Task to carry out: Every line below containing the word "elim" should be found and copied.

Material provided: Begin

Lemma relax_sound (m : labels) (e : node * node * A) :
  In e adj -> labels_sound m -> labels_sound (relax weight m e).
Proof.
  destruct e as [[u v] a]. intros Hin Hs. unfold relax.
  destruct (lab_get m u) as [[du pu]|] eqn:Hu; [|exact Hs].
  assert (Hnew : labels_sound (lab_set m v (du + weight a, v :: pu))).
  { intros x d p Hx. destruct (string_dec x v) as [E|E].
    - subst x. rewrite lab_get_set_same in Hx. inversion Hx; subst.
      destruct (Hs _ _ _ Hu) as [W [Hw HW]].
      destruct (walk_snoc _ _ _ _ _ _ _ _ _ Hw Hin) as [W' [Hw' HW']].
      exists W'. split; [exact Hw'|lra].
    - rewrite lab_get_set_other in Hx by exact E. eauto. }
  destruct (lab_get m v) as [[dv pv]|] eqn:Hv; [|exact Hnew].
  destruct (Qlt_le_dec (du + weight a) dv); [exact Hnew|exact Hs].
Qed.

Lemma relax_round_sound (es : list (node * node * A)) (m : labels) :
  incl es adj -> labels_sound m -> labels_sound (relax_round weight es m).
Proof.
  unfold relax_round. revert m. induction es as [|e r IH]; intros m Hi Hs; simpl; auto.
  apply IH.
  - intros x Hx. apply Hi. now right.
  - apply relax_sound; [apply Hi; now left|exact Hs].
Qed.

Lemma relax_rounds_sound (n : nat) (m : labels) :
  labels_sound m -> labels_sound (relax_rounds weight adj n m).
Proof.
  revert m. induction n as [|n IH]; intros m Hs; simpl; auto.
  apply IH. apply relax_round_sound; [apply incl_refl|exact Hs].
Qed.

Lemma init_sound : labels_sound [(s, (0, [s]))].
Proof.
  intros v d p H. simpl in H. destruct (node_eqb s v) eqn:E; [|discriminate].
  apply node_eqb_eq in E. subst v. inversion H; subst.
  exists 0. split; [apply walk_nil|lra].
Qed.

Lemma init_covers : covers 0 [(s, (0, [s]))].
Proof.
  intros v p W Hw Hlen. destruct Hw as [x|u v' a p t W Hin Hw].
  - simpl. rewrite node_eqb_refl. exists 0, [x]. split; [reflexivity|lra].
  - destruct (walk_head _ _ _ _ _ _ _ Hw) as [r Hr]. subst p. simpl in Hlen. lia.
Qed.

Lemma covers_improves (k : nat) (m m' : labels) :
  covers k m -> improves m m' -> covers k m'.
Proof.
  intros Hc Hi v p W Hw Hlen.
  destruct (Hc _ _ _ Hw Hlen) as [d [q [Hg Hd]]].
  destruct (Hi _ _ _ Hg) as [d' [q' [Hg' Hd']]].
  exists d', q'. split; [exact Hg'|lra].
Qed.

Lemma relax_round_covers (k : nat) (m : labels) :
  covers k m -> covers (S k) (relax_round weight adj m).
Proof.
  intros Hc v p W Hw Hlen.
  destruct (walk_snoc_inv _ _ _ _ _ _ _ Hw)
    as [[Hp [Ht HW]]|[p' [x [a [W' [Hw' [Hin [Hp HW]]]]]]]].
  - apply (covers_improves k m _ Hc (relax_round_improves adj m) v p W Hw).
    subst p. simpl. lia.
  - assert (Hl : (List.length p' <= S k)%nat).
    { subst p. rewrite length_app in Hlen. simpl in Hlen. lia. }
    destruct (Hc _ _ _ Hw' Hl) as [dx [qx [Hx Hdx]]].
    destruct (relax_round_edge adj m x v a dx qx Hin Hx) as [dv [pv [Hv Hdv]]].
    exists dv, pv. split; [exact Hv|lra].
Qed.

Lemma relax_rounds_covers (n k : nat) (m : labels) :
  covers k m -> covers (n + k) (relax_rounds weight adj n m).
Proof.
  revert k m. induction n as [|n IH]; intros k m Hc; simpl; auto.
  replace (S (n + k)) with (n + S k)%nat by lia.
  apply IH. now apply relax_round_covers.
Qed.
End SearchFacts.

(** Soundness: a label returned by the search is the weight of a walk of
    the graph from the source to the target. *)
Lemma search_sound (A : Type) (weight : A -> Q) (G : DiGraph A) (s t : node)
      (d : Q) (q : list node) :
  search weight G s t = Some (d, q) ->
  exists W, walk (g_adj G) weight s (rev q) t W /\ d == W.
Proof.
  unfold search. intros H.
  exact (relax_rounds_sound A weight (g_adj G) s _ _ (init_sound A weight (g_adj G) s)
                            _ _ _ H).
Qed.

(** Optimality and completeness: with non-negative weights, the search
    finds a label for every reachable target, and no walk is cheaper. *)
Lemma search_optimal (A : Type) (weight : A -> Q) (G : DiGraph A) (s t : node)
      (p : list node) (W : Q) :
  (forall u v a, In (u, v, a) (g_adj G) -> 0 <= weight a) ->
  walk (g_adj G) weight s p t W ->
  exists d q, search weight G s t = Some (d, q) /\ d <= W.
Proof.
  intros Hnn Hw.
  destruct (walk_simplify A weight (g_adj G) Hnn _ _ _ _ Hw) as [p' [W' [Hw' [HW' Hnd]]]].
  pose proof (simple_walk_length _ _ _ _ _ _ _ Hw' Hnd) as Hlen.
  pose proof (relax_rounds_covers A weight (g_adj G) s (List.length (g_adj G)) 0 _
                (init_covers A weight (g_adj G) s)) as Hc.
  rewrite Nat.add_0_r in Hc.
  destruct (Hc _ _ _ Hw' Hlen) as [d [q [Hg Hd]]].
  exists d, q. split; [exact Hg|lra].
Qed.

(* ================================================================== *)
(** * 23. Building and reading a [DiGraph]                            *)
(* ================================================================== *)

Section GraphFacts.
Variable A : Type.

Lemma has_node_In (G : DiGraph A) (n : node) :
  has_node G n = true <-> In n (g_nodes G).
Proof.
  unfold has_node. rewrite existsb_exists. split.
  - intros [x [Hx E]]. apply node_eqb_eq in E. now subst.
  - intros H. exists n. split; [exact H|apply node_eqb_refl].
Qed.

Lemma add_node_nodes (G : DiGraph A) (n x : node) :
  In x (g_nodes (add_node G n)) <-> In x (g_nodes G) \/ x = n.
Proof.
  unfold add_node. destruct (has_node G n) eqn:E.
  - apply has_node_In in E. split; [tauto|]. intros [H|H]; [exact H|now subst].
  - simpl. rewrite in_app_iff. simpl. intuition.
Qed.

Lemma add_node_adj (G : DiGraph A) (n : node) : g_adj (add_node G n) = g_adj G.
Proof. unfold add_node. now destruct (has_node G n). Qed.

Lemma add_nodes_from_adj (ns : list node) (G : DiGraph A) :
  g_adj (add_nodes_from G ns) = g_adj G.
Proof.
  unfold add_nodes_from. revert G. induction ns as [|n r IH]; intros G; simpl; auto.
  rewrite IH. apply add_node_adj.
Qed.

Lemma add_nodes_from_nodes (ns : list node) (G : DiGraph A) (x : node) :
  In x (g_nodes (add_nodes_from G ns)) <-> In x (g_nodes G) \/ In x ns.
Proof.
  unfold add_nodes_from. revert G. induction ns as [|n r IH]; intros G; simpl.
  - tauto.
  - rewrite IH, add_node_nodes. intuition.
Qed.

Lemma add_edge_nodes (G : DiGraph A) (u v : node) (a : A) (x : node) :
  In x (g_nodes (add_edge G u v a)) <-> In x (g_nodes G) \/ x = u \/ x = v.
Proof. unfold add_edge. simpl. rewrite !add_node_nodes. tauto. Qed.

Lemma add_edges_from_nodes (es : list (node * node * A)) (G : DiGraph A) (x : node) :
  In x (g_nodes (add_edges_from G es)) <->
  In x (g_nodes G) \/ exists u v a, In (u, v, a) es /\ (x = u \/ x = v).
Proof.
  unfold add_edges_from. revert G. induction es as [|[[u v] a] r IH]; intros G; simpl.
  - split; [tauto|]. intros [H|[u [v [a [[] _]]]]]. exact H.
  - rewrite IH, add_edge_nodes. split.
    + intros [[H|H]|[u' [v' [a' [Hin Hx]]]]].
      * now left.
      * right. exists u, v, a. split; [now left|exact H].
      * right. exists u', v', a'. split; [now right|exact Hx].
    + intros [H|[u' [v' [a' [[He|Hin] Hx]]]]].
      * left. now left.
      * inversion He; subst. left. now right.
      * right. exists u', v', a'. now split.
Qed.

Lemma set_edge_fresh (adj : list (node * node * A)) (u v : node) (a : A) :
  ~ In (u, v) (map edge_key adj) -> set_edge adj u v a = adj ++ [(u, v, a)].
Proof.
  induction adj as [|[[u' v'] a'] r IH]; simpl; intros Hn; auto.
  destruct (node_eqb u' u && node_eqb v' v) eqn:E.
  - apply key_eqb_true in E. destruct E; subst. elim Hn. now left.
  - rewrite IH; auto.
Qed.

(** Without a repeated pair of end points, the adjacency of the built
    graph is the list of edges it was built from. *)
Lemma add_edges_from_adj (es : list (node * node * A)) (G : DiGraph A) :
  NoDup (map edge_key (g_adj G ++ es)) ->
  g_adj (add_edges_from G es) = g_adj G ++ es.
Proof.
  unfold add_edges_from. revert G. induction es as [|[[u v] a] r IH]; intros G Hnd; simpl.
  - now rewrite app_nil_r.
  - assert (Hfresh : ~ In (u, v) (map edge_key (g_adj G))).
    { rewrite map_app in Hnd. simpl in Hnd.
      apply NoDup_remove_2 in Hnd. intros H. apply Hnd.
      apply in_or_app. now left. }
    rewrite IH; simpl; rewrite (set_edge_fresh _ _ _ _ Hfresh).
    + now rewrite <- app_assoc.
    + rewrite <- app_assoc. exact Hnd.
Qed.

Lemma set_edge_In (adj : list (node * node * A)) (u v : node) (a : A)
      (x : node * node * A) :
  In x (set_edge adj u v a) -> x = (u, v, a) \/ In x adj.
Proof.
  induction adj as [|[[u' v'] a'] r IH]; simpl.
  - intros [H|[]]. now left.
  - destruct (node_eqb u' u && node_eqb v' v); simpl.
    + intros [H|H]; auto.
    + intros [H|H]; auto. destruct (IH H); auto.
Qed.

(** every entry of the adjacency was put there by some [add_edge] *)
Lemma add_edges_from_adj_incl (es : list (node * node * A)) (G : DiGraph A)
      (x : node * node * A) :
  In x (g_adj (add_edges_from G es)) -> In x (g_adj G) \/ In x es.
Proof.
  unfold add_edges_from. revert G. induction es as [|[[u v] a] r IH]; intros G; simpl.
  - auto.
  - intros H. destruct (IH _ H) as [H'|H']; [|auto].
    simpl in H'. destruct (set_edge_In _ _ _ _ _ H'); auto.
Qed.

Lemma get_edge_adj_In (adj : list (node * node * A)) (u v : node) (a : A) :
  get_edge_adj adj u v = Some a -> In (u, v, a) adj.
Proof.
  induction adj as [|[[u' v'] a'] r IH]; simpl; [discriminate|].
  destruct (node_eqb u' u && node_eqb v' v) eqn:E.
  - apply key_eqb_true in E. destruct E; subst. intros H. inversion H. now left.
  - intros H. right. auto.
Qed.

Lemma In_get_edge_adj (adj : list (node * node * A)) (u v : node) (a : A) :
  NoDup (map edge_key adj) -> In (u, v, a) adj -> get_edge_adj adj u v = Some a.
Proof.
  induction adj as [|[[u' v'] a'] r IH]; simpl; intros Hnd Hin; [contradiction|].
  inversion Hnd as [|k l Hk Hnd']; subst.
  destruct Hin as [He|Hin].
  - inversion He; subst. now rewrite !node_eqb_refl.
  - destruct (node_eqb u' u && node_eqb v' v) eqn:E; [|auto].
    apply key_eqb_true in E. destruct E; subst. elim Hk.
    apply in_map_iff. now exists (u, v, a).
Qed.

(** The sum the scripts compute along a path is the weight of the walk. *)
Lemma sum_along_walk (G : DiGraph A) (f : A -> result Q) (w : A -> Q)
      (s t : node) (p : list node) (W : Q) :
  NoDup (map edge_key (g_adj G)) ->
  (forall u v a, In (u, v, a) (g_adj G) -> exists x, f a = Ok x /\ x == w a) ->
  walk (g_adj G) w s p t W ->
  forall acc, exists x, sum_along G f p acc = Ok x /\ x == acc + W.
Proof.
  intros Hnd Hf. induction 1 as [s|u v a p t W Hin Hw IH]; intros acc.
  - exists acc. split; [reflexivity|lra].
  - destruct (walk_head _ _ _ _ _ _ _ Hw) as [r Hr]. subst p.
    simpl. unfold get_edge. rewrite (In_get_edge_adj _ _ _ _ Hnd Hin). simpl.
    destruct (Hf _ _ _ Hin) as [x [Hx Hxw]]. rewrite Hx. simpl.
    destruct (IH (acc + x)) as [y [Hy Hyw]].
    exists y. split; [exact Hy|lra].
Qed.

Material provided: End

Exercise solution:
  - apply key_eqb_true in E. destruct E; subst. elim Hn. now left.
    apply key_eqb_true in E. destruct E; subst. elim Hk.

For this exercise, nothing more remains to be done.